In addition to any number of scenarios for Achtung! Cthulhu, Modiphius Entertainment also publishes what it calls ‘Section M: Priority Missions’. These are smaller missions and scenarios intended to help a Game Master is hard-pressed for time or needs an alternate scenario when there are fewer players. Alternatively, they can be used as one-shots or woven into ongoing campaigns. Each though, provides a single mission that can be played in a single session as well as adventure hooks should the Game Master want to expand the scenario.
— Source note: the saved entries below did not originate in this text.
Lemma replace_trailing_slash_strips (s : string) :
  replace_trailing_slash s = strip_one_trailing_slash s.
Proof.
  destruct s as [| c r]; [reflexivity |].
  unfold strip_one_trailing_slash, ends_with_slash.
  change (String.length (String c r) - 1) with (String.length r - 0).
  rewrite Nat.sub_0_r. apply replace_trailing_slash_cons.
Qed.

Lemma replace_trailing_slash_app (m : string) :
  replace_trailing_slash (m ++ "/")%string = m.
Proof.
  induction m as [| c r IH]; [reflexivity |].
  change ((String c r ++ "/")%string) with (String c (r ++ "/")%string).
  destruct (r ++ "/")%string as [| c' r'] eqn:E.
  - destruct r; discriminate.
  - replace (replace_trailing_slash (String c (String c' r')))
      with (String c (replace_trailing_slash (String c' r'))) by reflexivity.
    now rewrite IH.
Qed.

Lemma fold_left_push {A B} (f : A -> B) (l : list A) (init : list B) :
  fold_left (fun acc x => acc ++ [f x]) l init = init ++ map f l.
Proof.
  revert init. induction l as [| x l IH]; intro init; simpl.
  - now rewrite app_nil_r.
  - rewrite IH, <- app_assoc. reflexivity.
Qed.

Lemma optional_tag_truthy (name : string) (v : option string)
    (out : list (list string)) :
  match truthy v with
  | Some s => out ++ [[name; s]]
  | None => out
  end = out ++ optional_tag name v.
Proof.
  destruct v as [[| c r] |]; simpl; try reflexivity; now rewrite app_nil_r.
Qed.

Lemma optional_tag_not_d (name : string) (v : option string) :
  tag_named "d" [name; "x"] = false ->
  filter (tag_named "d") (optional_tag name v) = [].
Proof.
  intro H. destruct v as [[| c r] |]; simpl; try reflexivity.
  simpl in H. now rewrite H.
Qed.

Lemma topic_tags_not_d (f : string -> string) (l : list string) :
  filter (tag_named "d") (map (fun tag => ["t"; f tag]) l) = [].
Proof. induction l as [| t l IH]; simpl; [reflexivity | exact IH]. Qed.

(** ** Event builder *)

(** C6. The identifier is a pure, deterministic function of the URL: the
    path of the URL with one leading and one trailing slash stripped, or the
    fallback literal [article] when nothing is left; the path [/x/y/] gives
    [x/y], [/] gives the fallback, [/solo] gives [solo]. *)
Theorem createArticleId_strips_slashes :
  forall (pf : Platform) (url path : string),
    URL_pathname pf url = Some path ->
    let core := strip_one_trailing_slash (strip_one_leading_slash path) in
    createArticleId pf url
      = (Normal (if String.eqb core "" then fallback_identifier else core), [])
    /\ (forall m : string,
          path = ("/" ++ m ++ "/")%string ->
          createArticleId pf url
            = (Normal (if String.eqb m "" then "article" else m), []))
    /\ (path = "/x/y/" -> createArticleId pf url = (Normal "x/y", []))
    /\ (path = "/" -> createArticleId pf url = (Normal "article", []))
    /\ (path = "/solo" -> createArticleId pf url = (Normal "solo", []))
    /\ (forall url' : string,
          url' = url -> createArticleId pf url' = createArticleId pf url).
Proof.
  intros pf url path Hpath core.
  assert (Hgen : createArticleId pf url
            = (Normal (if String.eqb core "" then fallback_identifier
                       else core), [])).
  { unfold createArticleId, core. rewrite Hpath.
    rewrite replace_leading_slash_strips, replace_trailing_slash_strips.
    unfold ret, or_else, fallback_identifier.
    destruct (strip_one_trailing_slash (strip_one_leading_slash path));
      reflexivity. }
  split; [exact Hgen |].
  split.
  { intros m ->. unfold createArticleId. rewrite Hpath.
    change (replace_leading_slash ("/" ++ m ++ "/")%string)
      with (m ++ "/")%string.
    rewrite replace_trailing_slash_app. unfold ret, or_else.
    destruct m; reflexivity. }
  repeat split.
  - intros ->. exact Hgen.
  - intros ->. exact Hgen.
  - intros ->. exact Hgen.
  - intros url' ->. reflexivity.
Qed.

(** C7. The tag list is, in this order: [d] with the identifier, [title],
    [published_at] (the whole seconds of the timestamp, in decimal),
    [client], [r], then [summary] and [image] when present, one lower-cased
    [t] per topic tag, and the two [subject] tags; so its first entry is
    the [d] tag and no other entry is named [d]. *)
Theorem buildTags_in_order :
  forall (pf : Platform) (article : RektArticle) (articleId : string),
    buildTags pf article articleId
      = [ ["d"; articleId];
          ["title"; title article];
          ["published_at"; Number_toString (publishedAt article / 1000)%Z];
          ["client"; "rekt-nostr-mirror"];
          ["r"; url article] ]
        ++ optional_tag "summary" (summary article)
        ++ optional_tag "image" (image article)
        ++ map (fun tag => ["t"; toLowerCase pf tag]) (tags article)
        ++ [ ["subject"; "DeFi Security"]; ["subject"; "Blockchain"] ]
    /\ hd_error (buildTags pf article articleId) = Some ["d"; articleId]
    /\ filter (tag_named "d") (buildTags pf article articleId)
       = [ ["d"; articleId] ]
    /\ (1000 * (publishedAt article / 1000) <= publishedAt article
        < 1000 * (publishedAt article / 1000) + 1000)%Z.
Proof.
  intros pf article articleId.
  assert (Heq : buildTags pf article articleId
      = [ ["d"; articleId];
          ["title"; title article];
          ["published_at"; Number_toString (publishedAt article / 1000)%Z];
          ["client"; "rekt-nostr-mirror"];
          ["r"; url article] ]
        ++ optional_tag "summary" (summary article)
        ++ optional_tag "image" (image article)
        ++ map (fun tag => ["t"; toLowerCase pf tag]) (tags article)
        ++ [ ["subject"; "DeFi Security"]; ["subject"; "Blockchain"] ]).
  { unfold buildTags, published_at_value.
    rewrite !optional_tag_truthy, fold_left_push.
    change (1000%Q) with (inject_Z 1000). rewrite Math_floor_div.
    rewrite <- !app_assoc. reflexivity. }
  split; [exact Heq |]. split; [| split].
  - rewrite Heq. reflexivity.
  - rewrite Heq. rewrite !filter_app.
    rewrite !optional_tag_not_d by reflexivity.
    rewrite topic_tags_not_d. reflexivity.
  - pose proof (Z.div_mod (publishedAt article) 1000 ltac:(lia)).
    pose proof (Z.mod_pos_bound (publishedAt article) 1000 ltac:(lia)).
    lia.
Qed.

(** ** The confirmation wait: invariant and outcome *)

Section Wait.

Variable relays : list string.

Lemma event_loop_cons (cb : Callback) (queue : list Callback) (s : WaitState) :
  event_loop relays (cb :: queue) s
  = (fst (event_loop relays queue (fst (deliver relays s cb))),
     snd (deliver relays s cb)
       ++ snd (event_loop relays queue (fst (deliver relays s cb)))).
Proof.
  simpl. destruct (deliver relays s cb) as [s' t]. simpl.
  destruct (event_loop relays queue s'); reflexivity.
Qed.

Lemma event_loop_app (q1 q2 : list Callback) (s : WaitState) :
  event_loop relays (q1 ++ q2) s
  = (fst (event_loop relays q2 (fst (event_loop relays q1 s))),
     snd (event_loop relays q1 s)
       ++ snd (event_loop relays q2 (fst (event_loop relays q1 s)))).
Proof.
  revert s. induction q1 as [| cb q1 IH]; intro s.
  - simpl. destruct (event_loop relays q2 s); reflexivity.
  - rewrite <- app_comm_cons, !event_loop_cons, IH. simpl.
    now rewrite app_assoc.
Qed.

Lemma deliver_below_quorum (c : nat) (relay : string) :
  (Z.of_nat (S c) < quorum relays)%Z ->
  deliver relays (waiting c) (Next relay) = (waiting (S c), []).
Proof.
  intro H. unfold deliver, on_next, waiting. cbn [subscribed confirmations].
  destruct (Z.leb_spec (quorum relays) (Z.of_nat (S c))); [lia | reflexivity].
Qed.

Lemma deliver_reaching_quorum (c : nat) (relay : string) :
  (quorum relays <= Z.of_nat (S c))%Z ->
  deliver relays (waiting c) (Next relay)
  = (confirmed (S c),
     [ ClearTimeout; Unsubscribe;
       Console (LogConfirmed (S c) (length relays)); Resolve ]).
Proof.
  intro H. unfold deliver, on_next, waiting. cbn [subscribed confirmations].
  destruct (Z.leb_spec (quorum relays) (Z.of_nat (S c))); [reflexivity | lia].
Qed.

Lemma deliver_timer_due (c : nat) :
  deliver relays (waiting c) TimerDue
  = (timed_out c,
     [ Unsubscribe; Console (LogCompleted c (length relays)); Resolve ]).
Proof. reflexivity. Qed.

Lemma deliver_settled (s : WaitState) (cb : Callback) :
  subscribed s = false -> timeout s <> Armed ->
  deliver relays s cb = (s, []).
Proof.
  intros Hs Ht. destruct cb; simpl.
  - now rewrite Hs.
  - destruct (timeout s); congruence.
Qed.

Lemma event_loop_settled (queue : list Callback) (s : WaitState) :
  subscribed s = false -> timeout s <> Armed ->
  event_loop relays queue s = (s, []).
Proof.
  intros Hs Ht. induction queue as [| cb queue IH]; [reflexivity |].
  rewrite event_loop_cons, deliver_settled by assumption.
  simpl. now rewrite IH.
Qed.

Lemma wait_invariant_start : wait_invariant relays wait_start.
Proof. apply (inv_waiting relays 0). now left. Qed.

Lemma wait_invariant_deliver (s : WaitState) (cb : Callback) :
  wait_invariant relays s ->
  wait_invariant relays (fst (deliver relays s cb)).
Proof.
  intros [c Hc | c Hpos Hc | c Hc].
  - destruct cb as [relay |].
    + destruct (Z.leb_spec (quorum relays) (Z.of_nat (S c))) as [Hq | Hq].
      * rewrite deliver_reaching_quorum by exact Hq.
        apply inv_confirmed; [lia | exact Hq].
      * rewrite deliver_below_quorum by exact Hq.
        apply inv_waiting. now right.
    + rewrite deliver_timer_due. now apply inv_timed_out.
  - rewrite deliver_settled by (reflexivity || discriminate).
    now apply inv_confirmed.
  - rewrite deliver_settled by (reflexivity || discriminate).
    now apply inv_timed_out.
Qed.

Lemma wait_invariant_event_loop (queue : list Callback) (s : WaitState) :
  wait_invariant relays s ->
  wait_invariant relays (fst (event_loop relays queue s)).
Proof.
  revert s. induction queue as [| cb queue IH]; intros s H; [exact H |].
  rewrite event_loop_cons. simpl. apply IH. now apply wait_invariant_deliver.
Qed.

Lemma wait_invariant_reachable (s : WaitState) :
  reachable relays s -> wait_invariant relays s.
Proof.
  intros [queue <-]. apply wait_invariant_event_loop, wait_invariant_start.
Qed.

Lemma settling_count_pos : 0 < settling_count relays.
Proof. unfold settling_count. lia. Qed.

Lemma settling_count_quorum :
  (quorum relays <= Z.of_nat (settling_count relays))%Z.
Proof. unfold settling_count. lia. Qed.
Achtung! Cthulhu 2d20 – Priority Mission 3: Assault on Zuara 2 is the third entry in the series and the second to be set in North Africa.
Its premise is very simple. A mysterious Luftwaffe aircraft has been spotted making a forced landing at an airstrip in North Africa following an engagement with the RAF where it is undergoing repairs in a hangar on site. The LRDG, or Long Range Desert Group, which conducted the reconnaissance, indicated in its report that the aircraft resembled the Junkers G 38 bomber, a model based on a 1929 large, four-engined transport. However, there are significant differences. This aircraft has only two engines, both of them rear-facing, and there is no rear fuselage or tail boom. Whatever the aeroplane is, it must be experimental, because what it resembles is a flying wing! The report also contained one other fact: the damaged aircraft seemed to flicker in and out of sight as it landed. Could it be some new radical prototype? The RAF was sceptical. It was just one unidentified aeroplane and the fact that the report said it seemed to flicker in and out of sight as it landed was ridiculous. The report was filed away.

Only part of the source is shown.